Knowledge gaps for new hires can also be predicted, allowing HR processes to be more active in their succession planning rather than reactive.
Personalised learning experiences
We’ve learned more about individuals differing learning styles in recent years. Preferences depend on cognitive, emotional, and environmental factors, and learning outcomes can be vastly improved when individuals can learn with their preferred style.
There are seven commonly recognised learning styles, and generally, we show a preference for two of three:
Artificial intelligence-backed learning and development tools leverage the AI’s adaptive machine learning and capabilities to collect and analyze data on the learners’ preferences and continuously adapt the training to suit their needs. The deep level of personalisation possible with AI integration allows learners to take ownership of their skills development, setting their objectives, pace, and learning style, boosting employee engagement and improving completion rates. This has further implications for neurodivergent employees who might struggle with traditional learning methods, particularly retaining auditory and written information.
Currently adopted AI has already made significant headway in making training programmes more accessible in other ways. For example, Google’s Automatic Captions Video App helps deaf people access video by automatically generating captions, which it can do in over 50 languages.
AI chatbots can instantly and efficiently answer common and standard queries – without holding up the learner.
Chatbots can support and guide learners without human drawbacks – like sleeping, forgetting, getting ill, and going to the bathroom!
Intelligently designed chatbots can engage learners with real-time interactions, instant access to relevant information, real-time responses, and appropriate follow-up.
Immediate feedback has also been found to deepen learner understanding, reinforcing knowledge and correcting mistakes rather than repeating them. Research shows that students who receive immediate feedback could fix many of their initial incorrect answers and achieve higher revised scores than those who receive delayed or no feedback.
Many tools are taking this further and providing digital tutors available 24 hours a day, seven days a week. It might sound futuristic, but apps like Duolingo are already deploying artificial intelligence by leveraging chatbot software to coach language learners through their language learning to great effect.
With the advances in artificial intelligence chatbots producing human-like responses in conversations with users, it’s not crazy to think AI could eventually replace traditional trainers and tutors.
If Google’s 20% rule is anything to go by, we should all spend more time learning new skills. The business encourages employees to spend a fifth of their time learning new skills or alternative projects. While it might not be Google’s only success contributor, it’s probably not holding it back!

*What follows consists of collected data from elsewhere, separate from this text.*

(* ===== verification/Depth.v ===== *)
(** * Longest and shortest paths (src/pgm.cpp, "Longest/Shortest Path Routines")

    [pgm_get_max_depth] and [pgm_get_min_depth] copy the forward edges into a
    Boost graph, run Boost's Bellman-Ford or Dijkstra algorithm from every
    source, and take the best result.  The two algorithms are parameters, and
    what Boost documents of them is the class [BoostLaws]: the weight of a best
    path, or the largest double where there is none.  Shown is that with
    positive integer weights the calls return the weight of a heaviest path into
    the node and of a lightest path from a source; without a weight function,
    the number of edges of a longest and of a shortest one. *)

From S2P Require Import Prelude Double Types Sys Structure GraphInit GraphWf Query Search Lookup.

Module Depth.
Import Double Types Sys Structure GraphInit GraphWf Query Search Lookup.
#[local] Open Scope Z_scope.

(** ** The code *)

(** [boost::bellman_ford_shortest_paths] on a graph given by its number of
    vertices, its edges and their weights, and the initial distances; and
    [boost::dijkstra_shortest_paths] from a vertex, which initialises them. *)
Class Boost := {
  bellman_ford : Z -> list (Z * Z) -> list double -> list double -> list double;
  dijkstra : Z -> list (Z * Z) -> list double -> Z -> list double
}.

Section Code.
Context {W : Type} `{Syscalls W} `{Boost}.

(** A [pgm_weight_func_t] with its [user] pointer. *)
Definition pgm_weight_func_t : Type := edge_t -> ST (pgm_state W) double.

(** The edges that are not back edges: their index, producer and consumer. *)
Definition forward_edges (graph : Z) : ST (pgm_state W) (list (Z * (Z * Z))) :=
  g ← rd_graph graph;
  for_acc (upto (nr_edges g)) [] (fun i acc =>
    e ← rd_edge graph i;
    mret (if is_backedge e then acc else acc ++ [(i, (e_producer e, e_consumer e))])).

(** The weights, [unit] without a weight function. *)
Definition edge_weights (graph : Z) (fwd : list (Z * (Z * Z))) (wfunc : option pgm_weight_func_t)
    (scale : double -> double) (unit : double) : ST (pgm_state W) (list double) :=
  match wfunc with
  | Some w =>
      for_acc fwd [] (fun e acc =>
        x ← w (Edge_t graph e.1);
        mret (acc ++ [scale x]))
  | None => mret (replicate (length fwd) unit)
  end.

(** The loop over the sources: [near i] are the distances from [i], [clean]
    replaces the distance of a vertex that was not reached. *)
Definition best_source (graph target : Z) (near : Z -> list double) (clean : double -> double)
    : ST (pgm_state W) double :=
  g ← rd_graph graph;
  for_acc (upto (nr_nodes g)) DBL_MAX (fun i dist =>
    n ← rd_node graph i;
    nr_forward_in ← count_forward graph PGM_MAX_IN_DEGREE (nr_in n) (n_in n) 0;
    if negb (nr_forward_in =? 0) then mret dist
    else
      adist ← lift (match near i !! Z.to_nat target with
                    | Some x => Ok x
                    | None => Fault OutOfBounds
                    end);
      mret (std_min dist (clean adist))).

We all wish we could park the emails, skip a couple of meetings and push that deadline in favour of learning something new that would further our careers, but our day jobs often get in the way of our learning and development programs. So much so Deloitte indicates that we as employees spend only 1% of our time on learning and development.
Deploying artificial intelligence can help in two simple but effective ways:
· Automatically breaking learning down into manageable, bite-sized chunks.
· Incorporating learning into our daily routines.
Integrating learning into the workflow improves people’s performance and their perception of training – instead of feeling like they’re being distracted from their day jobs. Learning can also happen in real-time; for instance, when an individual comes across a problem or a task they don’t have the skills to tackle, they can access the resources they need there rather than waiting for a training course.